Brain impairment is a major extrapulmonary effect of COPD and is involved in locomotor muscle weakness by reducing cortical motor output. Cerebrovascular O 2 reactivity (i.e. an increase in cerebral blood flow) protects the brain against the effects of chronic hypoxemia by preventing brain hypoxia. However, during non-rapid eye movement (NREM) sleep stages, patients are highly exposed to brain damage as this reactivity is abolished [1] . This study assessed the involvement of NREM sleep desaturation in decreasing cortical motor output and muscle strength in COPD. Twenty-nine patients with COPD were enrolled. On the basis of a polysomnography, they were divided in 2 groups: NREM desaturators (NREM Des ) if they spent more than 10% of NREM sleep time with SpO 2 < 90%, otherwise non desaturators (NREM NoDes ). Serum S100b concentration was measured on awakening as a marker of cerebral lesions. Quadriceps peak twitch (TwQ) was measured by femoral nerve stimulation and voluntary quadriceps strength during isometric maximal voluntary contractions (QMVC), respectively. Level of voluntary activation (LOA) and cortical motor output (VA cortical ) were assessed by interpolated twitches and magnetic stimulation of motor cortex, respectively. Serum S100b was higher in NREM Des ( p < 0.05).
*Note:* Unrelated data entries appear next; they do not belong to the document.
(** C15. [place_order] publishes exactly the well-formed requests, and what it publishes
    the engine accepts. A request is well-formed when its side is one of bid, buy,
    ask and sell and its type one of limit and market, in any case, a limit order has a
    price, and the quantity is positive. Then the record of that order, and no other, is
    handed to the broker, the answer is 200 with the id when the broker takes it and 500
    otherwise; the record decodes, at any offset of any partition, to the order with the
    offset for its number; and every engine that satisfies its invariant answers that
    order, its quantity on the grid, with [Ok]. Any other request is answered with 400
    and one of four messages, and nothing is published. *)
Theorem place_order_publishes_accepted (id : Uuid) (acknowledged : bool) (rq : PlaceOrderRequest) :
  (forall o, order_for id rq o ->
     place_order id acknowledged rq =
       (order_record o,
        if acknowledged && bool_decide (is_Some (order_record o))
        then HttpOk (JObject [("id", json_uuid id)])
        else InternalServerError (error_body "failed to publish order")) /\
     (forall r partition offset, order_record o = Some r ->
        carried (mkMessage partition offset (Some (r_payload r))) =
          Some (set_sequence (i64_as_u64 offset) o)) /\
     (forall lot offset eng, 0 <= lot <= 28 -> amount lot (rq_quantity rq) -> engine_inv lot eng ->
        command_ok lot (Submit (set_sequence (i64_as_u64 offset) o)) /\
        exists eng' res, process_order eng (set_sequence (i64_as_u64 offset) o) = Ret (eng', Ok res))) /\
  ((forall o, ~ order_for id rq o) ->
     exists m, place_order id acknowledged rq = (None, BadRequest (error_body m)) /\
       m ∈ ["invalid side"; "invalid order_type"; "price required for limit orders";
            "quantity must be positive"]).
Proof.
  split; [|apply place_order_refuses]. intros o Ho. split; [by apply place_order_for|]. split.
  - intros r partition offset. unfold order_record, carried.
    destruct (to_allocvec o) as [b|] eqn:E; [|done]. intros [= <-]. cbn.
    by rewrite (postcard_roundtrip _ _ E).
  - intros lot offset eng Hlot Ha Hinv.
    destruct (order_for_accepted lot (i64_as_u64 offset) id rq o Hlot Ho Ha) as [Hacc Hc].
    split; [done|].
    destruct (process_accepted lot Hlot eng _ Hinv Hacc) as (eng' & res & _ & E & _). eauto.
Qed.
End properties.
In addition, LOA and VA cortical were both reduced in NREM Des ( p < 0.05). However, there were no differences in TwQ and QMVC between the two groups of patients. Higher serum S100b was consistent with higher cerebral lesions in patients with NREM sleep desaturation, which may explain the reduced voluntary activation and cortical output. Surprisingly, QMVC was not different between the NREM Des and NREM NoDes groups, suggesting compensatory mechanism(s) to ensure comparable muscle strength despite motor cortex alteration.